Task objective: In exact form, please repeat the records from their opening line down to the line with "[serde_json]'s typed decoders", including that line.

Material for the task:
============
(* ===== verification/StreamParser.v ===== *)
(** The parser of a server-sent event stream: src/api/stream.rs, src/api/stream/sse_framing.rs
    and src/api/stream/ingress_adapter.rs.

    [serde_json]'s typed decoders are operations of a class.  The methods can panic where the
    ingress can, and fail on a frame that is not UTF-8: their result is [None] then.  The
    log file an undecodable frame is written to is left out. *)
From Stdlib Require Import NArith ZArith Lia.
From stdpp Require Import base list gmap sets strings numbers.
From S2P Require Import Prelude Text Utf8 Collections Json Usage Evidence DeltaAccumulator TextNormaliser Envelope Normalizer ProtocolIngress.
#[local] Open Scope N_scope.

Definition MAX_SSE_BUFFER_BYTES : N := 1048576.

Inductive IngressPayload : Type :=
| Provider (item : ProviderStreamItem)
| ChatCompat (payload : ChatCompatPayload).

Inductive StreamOutputMode : Type := Undecided | EnvelopeMode | ProtocolAdapter.

#[global] Instance StreamOutputMode_eq_dec : EqDecision StreamOutputMode.
Proof. solve_decision. Defined.

(** [next_stream_task] is the static counter of ingress_adapter.rs, not a field. *)
Record StreamParser := mk_StreamParser {
  buffer : bytes;
  bom_checked : bool;
  overflowed : bool;
  last_frame_id : option str;
  reconnect_delay_ms : option N;
  output_mode : StreamOutputMode;
  protocol_adapter : option Norm;
  next_stream_task : N;
}.

Definition parser_new (task : N) : StreamParser :=
  mk_StreamParser [] false false None None Undecided None task.

Definition set_buffer (v : bytes) (p : StreamParser) : StreamParser :=
  mk_StreamParser v (bom_checked p) (overflowed p) (last_frame_id p) (reconnect_delay_ms p)
    (output_mode p) (protocol_adapter p) (next_stream_task p).
Definition set_bom_checked (v : bool) (p : StreamParser) : StreamParser :=
  mk_StreamParser (buffer p) v (overflowed p) (last_frame_id p) (reconnect_delay_ms p)
    (output_mode p) (protocol_adapter p) (next_stream_task p).
Definition set_overflowed (v : bool) (p : StreamParser) : StreamParser :=
  mk_StreamParser (buffer p) (bom_checked p) v (last_frame_id p) (reconnect_delay_ms p)
    (output_mode p) (protocol_adapter p) (next_stream_task p).
Definition set_frame_fields (id : option str) (delay : option N) (p : StreamParser) : StreamParser :=
  mk_StreamParser (buffer p) (bom_checked p) (overflowed p) id delay (output_mode p)
    (protocol_adapter p) (next_stream_task p).
Definition set_output_mode (v : StreamOutputMode) (p : StreamParser) : StreamParser :=
  mk_StreamParser (buffer p) (bom_checked p) (overflowed p) (last_frame_id p)
    (reconnect_delay_ms p) v (protocol_adapter p) (next_stream_task p).
Definition set_adapter (v : option Norm) (task : N) (p : StreamParser) : StreamParser :=
  mk_StreamParser (buffer p) (bom_checked p) (overflowed p) (last_frame_id p)
    (reconnect_delay_ms p) (output_mode p) v task.

(** ** Bytes *)
Definition sse_line_terminator_len (s : bytes) : option nat :=
  match s with
  | [] => None
  | b :: r =>
      if b =? LF then Some 1%nat
      else if b =? CR then
        match r with
        | c :: _ => if c =? LF then Some 2%nat else Some 1%nat
        | [] => Some 1%nat
        end
      else None
  end.

Definition shift (k : nat) (d : nat * nat) : nat * nat := ((k + d.1)%nat, d.2).

(** The search of the [while] loop from the position of [s] on; positions are relative to it. *)
Fixpoint find_sse_frame_delimiter (s : bytes) : option (nat * nat) :=
  match s with
  | [] => None
  | b :: r =>
      match sse_line_terminator_len s with
      | None => shift 1 <$> find_sse_frame_delimiter r
      | Some 2%nat =>
          match r with
          | _ :: next =>
              match sse_line_terminator_len next with
              | Some second => Some (0%nat, (2 + second)%nat)
              | None => shift 2 <$> find_sse_frame_delimiter next
              end
          | [] => None
          end
      | Some _ =>
          match sse_line_terminator_len r with
          | Some second => Some (0%nat, (1 + second)%nat)
          | None => shift 1 <$> find_sse_frame_delimiter r
          end
      end
  end.

Definition UTF8_BOM : bytes := [239; 187; 191].

Definition strip_utf8_bom_once (p : StreamParser) : StreamParser :=
  if bom_checked p then p
  else
    match strip_prefix UTF8_BOM (buffer p) with
    | Some rest => set_bom_checked true (set_buffer rest p)
    | None =>
        match buffer p with
        | [] => p
        | buf =>
            let prefix_len := Nat.min (length buf) (length UTF8_BOM) in
            if (prefix_len =? length UTF8_BOM)%nat
               || negb (bool_decide (take prefix_len buf = take prefix_len UTF8_BOM))
            then set_bom_checked true p else p
        end
    end.

(** ** Lines of a frame *)
Definition strip_single_leading_space (v : str) : str := unwrap_or (strip_prefix [SPACE] v) v.

Definition normalise_sse_line_endings (frame : str) : str :=
  replace [CR] [LF] (replace [CR; LF] [LF] frame).

Record FrameFields := mk_FrameFields {
  frame_kind : option str;
  data_lines : list str;
  ff_last_frame_id : option str;
  ff_reconnect_delay_ms : option N;
}.

Definition parse_line (f : FrameFields) (line : str) : FrameFields :=
  if is_empty line || starts_with t!":" line then f
  else match strip_prefix t!"event:" line with
  | Some rest =>
      mk_FrameFields (Some (strip_single_leading_space rest)) (data_lines f)
        (ff_last_frame_id f) (ff_reconnect_delay_ms f)
  | None =>
  match strip_prefix t!"data:" line with
  | Some rest =>
      mk_FrameFields (frame_kind f) (data_lines f ++ [strip_single_leading_space rest])
        (ff_last_frame_id f) (ff_reconnect_delay_ms f)
  | None =>
  match strip_prefix t!"id:" line with
  | Some rest =>
      let val := strip_single_leading_space rest in
      if contains_char 0 val then f
      else mk_FrameFields (frame_kind f) (data_lines f) (Some val) (ff_reconnect_delay_ms f)
  | None =>
  if str_eqb line t!"id" then
    mk_FrameFields (frame_kind f) (data_lines f) (Some []) (ff_reconnect_delay_ms f)
  else
  match strip_prefix t!"retry:" line ≫= fun rest =>
          parse_uint u64_max (strip_single_leading_space rest) with
  | Some ms => mk_FrameFields (frame_kind f) (data_lines f) (ff_last_frame_id f) (Some ms)
  | None => f
  end end end end.

Section raw_json.
Context `{SerdeJson}.
Definition looks_like_raw_json_payload (text : str) : bool :=
  let trimmed := trim text in
  negb (is_empty trimmed)
  && (str_eqb trimmed t!"[DONE]"
      || ((starts_with t!"{" trimmed || starts_with t!"[" trimmed)
          && opt_is_some (json_from_str trimmed))).

Definition sse_frame_without_data_should_error (frame : str) : bool :=
  existsb looks_like_raw_json_payload
    (List.filter (fun line => negb (is_empty line) && negb (starts_with t!":" line))
       (map trim (split_on LF frame))).
End raw_json.

(** ** The typed decoders of [serde_json] *)
Class FrameDecoders := {
  runtime_envelope_from_str : str -> option RuntimeEnvelope;
  (** The item, or the text of the error. *)
  provider_item_from_str : str -> ProviderStreamItem + str;
  chat_compat_chunk_from_str : str -> option ChatCompatChunk;
}.

Definition parse_chat_compat_chunk `{FrameDecoders} (json_data : str) : option ChatCompatPayload :=
  if str_eqb json_data t!"[DONE]" then Some Done
  else Chunk <$> chat_compat_chunk_from_str json_data.

Definition decode_protocol_frame `{FrameDecoders} (kind : option str) (json_data : str)
    : IngressPayload :=
  if bool_decide (kind = Some t!"ping") then Provider Ping
  else match provider_item_from_str json_data with
  | inl item => Provider item
  | inr err =>
      match parse_chat_compat_chunk json_data with
      | Some payload => ChatCompat payload
      | None => Provider (PError (mk_ProviderApiStreamError t!"sse_parse_error" err))
      end
  end.

(** ** The adapter *)
Section parser.
Context {clk : Clock} {ord : HashOrder} {js : SerdeJson} {dec : BlockDecoder} {frd : FrameDecoders}.

Definition stream_task_id (id : N) : str := t!"api_stream_" ++ fmt_N id.

(** [protocol_adapter_mut], and the method called on it. *)
Definition with_adapter {A} (m : PST Norm A) : PST StreamParser A := fun p =>
  let '(adapter, task) :=
    match protocol_adapter p with
    | Some adapter => (adapter, next_stream_task p)
    | None => (new_inner (stream_task_id (next_stream_task p)) None,
               wrap_add u64_max (next_stream_task p) 1)
    end in
  match m adapter with
  | Returns (a, adapter) => Returns (a, set_adapter (Some adapter) task p)
  | Panics => Panics
  end.

Definition adapt_payload (payload : IngressPayload) : PST Norm (list RuntimeEnvelope) :=
  match payload with
  | Provider item => normalize_provider_stream_item item
  | ChatCompat payload => normalize_chat_compat_payload payload
  end.

Definition parser_gets {A} (f : StreamParser -> A) : PST StreamParser A := lift (st_gets f).
Definition parser_modify (f : StreamParser -> StreamParser) : PST StreamParser unit :=
  lift (st_modify f).

Definition protocol_stream_error_envelope (code message : str)
    : PST StreamParser RuntimeEnvelope :=
  mode ← parser_gets output_mode;
  match mode with
  | EnvelopeMode =>
      task ← parser_gets next_stream_task;
      parser_modify (fun p => set_adapter (protocol_adapter p) (wrap_add u64_max task 1) p);;
      let '(_, n) := start_pulse 1 None (new_inner (stream_task_id task) None) in
      mret (emit_signal (SError code message true) n).1
  | _ =>
      parser_modify (set_output_mode ProtocolAdapter);;
      with_adapter (emit_protocol_ingress_error code message)
  end.

Definition adapt_protocol_payload (payload : IngressPayload)
    : PST StreamParser (list RuntimeEnvelope) :=
  mode ← parser_gets output_mode;
  match mode with
  | EnvelopeMode =>
      e ← protocol_stream_error_envelope t!"mixed_sse_protocol"
            t!"received provider or chat-compatible stream data after RuntimeEnvelope passthrough began";
      mret [e]
  | _ =>
      parser_modify (set_output_mode ProtocolAdapter);;
      with_adapter (adapt_payload payload)
  end.

Definition enter_runtime_envelope_mode (envelope : RuntimeEnvelope)
    : PST StreamParser (list RuntimeEnvelope) :=
  mode ← parser_gets output_mode;
  match mode with
  | ProtocolAdapter =>
      e ← protocol_stream_error_envelope t!"mixed_sse_protocol"
            t!"received RuntimeEnvelope passthrough after provider or chat-compatible adaptation began";
      mret [e]
  | _ =>
      parser_modify (set_output_mode EnvelopeMode);;
      mret [envelope]
  end.

Definition protocol_stream_terminated (p : StreamParser) : bool :=
  match protocol_adapter p with
  | Some adapter => ProtocolIngress.protocol_stream_terminated adapter
  | None => false
  end.

Definition finish : PST StreamParser (list RuntimeEnvelope) :=
  mode ← parser_gets output_mode;
  match mode with
  | ProtocolAdapter => with_adapter finish_protocol_ingress_turn
  | _ => mret []
  end.

(** ** Frames *)
Definition decode_frame_payload (kind : option str) (json_data : str)
    : PST StreamParser (list RuntimeEnvelope) :=
  if is_empty json_data then mret []
  else match runtime_envelope_from_str json_data with
  | Some envelope => enter_runtime_envelope_mode envelope
  | None => adapt_protocol_payload (decode_protocol_frame kind json_data)
  end.

Definition process_sse_frame (kind data : str) : PST StreamParser (list RuntimeEnvelope) :=
  decode_frame_payload (if is_empty kind then None else Some kind) data.

(** The frame once it is text. *)
Definition parse_sse_frame_text (frame_text : str) : PST StreamParser (list RuntimeEnvelope) :=
  let normalised_frame := normalise_sse_line_endings frame_text in
  id ← parser_gets last_frame_id;
  delay ← parser_gets reconnect_delay_ms;
  let fields :=
    fold_left parse_line (split_on LF normalised_frame) (mk_FrameFields None [] id delay) in
  parser_modify (set_frame_fields (ff_last_frame_id fields) (ff_reconnect_delay_ms fields));;
  match data_lines fields with
  | [] =>
      if sse_frame_without_data_should_error normalised_frame then
        e ← protocol_stream_error_envelope t!"sse_parse_error"
              t!"received a non-SSE payload without a data field; raw JSON chunk streams are unsupported";
        mret [e]
      else mret []
  | lines => decode_frame_payload (frame_kind fields) (join [LF] lines)
  end.

Definition parse_sse_frame_bytes (frame_bytes : bytes)
    : PST StreamParser (option (list RuntimeEnvelope)) :=
  match from_utf8 frame_bytes with
  | None => mret None
  | Some frame_text => es ← parse_sse_frame_text frame_text; mret (Some es)
  end.

Definition sse_overflow_frame : PST StreamParser RuntimeEnvelope :=
  protocol_stream_error_envelope t!"sse_buffer_overflow"
    (t!"SSE intra-frame buffer exceeded " ++ fmt_N MAX_SSE_BUFFER_BYTES
     ++ t!" bytes without a frame delimiter; the upstream stream may be malformed").

(** The [while let] loop: every turn takes at least one byte off the buffer. *)
Fixpoint process_frames (fuel : nat) : PST StreamParser (option (list RuntimeEnvelope)) :=
  match fuel with
  | O => mret (Some [])
  | S fuel =>
      buf ← parser_gets buffer;
      match find_sse_frame_delimiter buf with
      | None => mret (Some [])
      | Some (pos, delim_len) =>
          parser_modify (set_buffer (drop (pos + delim_len) buf));;
          frame ← parse_sse_frame_bytes (take pos buf);
          match frame with
          | None => mret None
          | Some es =>
              rest ← process_frames fuel;
              mret (app es <$> rest)
          end
      end
  end.

Definition process (chunk : bytes) : PST StreamParser (option (list RuntimeEnvelope)) :=
  over ← parser_gets overflowed;
  if over : bool then e ← sse_overflow_frame; mret (Some [e])
  else
    buf ← parser_gets buffer;
    if MAX_SSE_BUFFER_BYTES <? sat_add usize_max (N.of_nat (length buf)) (N.of_nat (length chunk)) then
      parser_modify (set_overflowed true);;
      e ← sse_overflow_frame;
      mret (Some [e])
    else
      parser_modify (fun p => set_buffer (buffer p ++ chunk) p);;
      parser_modify strip_utf8_bom_once;;
      buf ← parser_gets buffer;
      process_frames (S (length buf)).
End parser.

(** A decoder to evaluate examples with: JSON text beginning with a brace is a text delta, with
    a bracket a runtime envelope. *)
Definition small_frames : FrameDecoders := {|
  runtime_envelope_from_str s :=
    if starts_with t!"[" s then
      Some (mk_RuntimeEnvelope 1 s 1 1 [] [] Runtime None None (TranscriptLine s))
    else None;
  provider_item_from_str s :=
    if starts_with t!"{" s then
      inl (ContentBlockDelta 0 (mk_ProviderDelta None (Some s) None None None None))
    else inr t!"expected value";
  chat_compat_chunk_from_str _ := None;
|}.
============
Answer section:
(* ===== verification/StreamParser.v ===== *)
(** The parser of a server-sent event stream: src/api/stream.rs, src/api/stream/sse_framing.rs
    and src/api/stream/ingress_adapter.rs.

    [serde_json]'s typed decoders are operations of a class.  The methods can panic where the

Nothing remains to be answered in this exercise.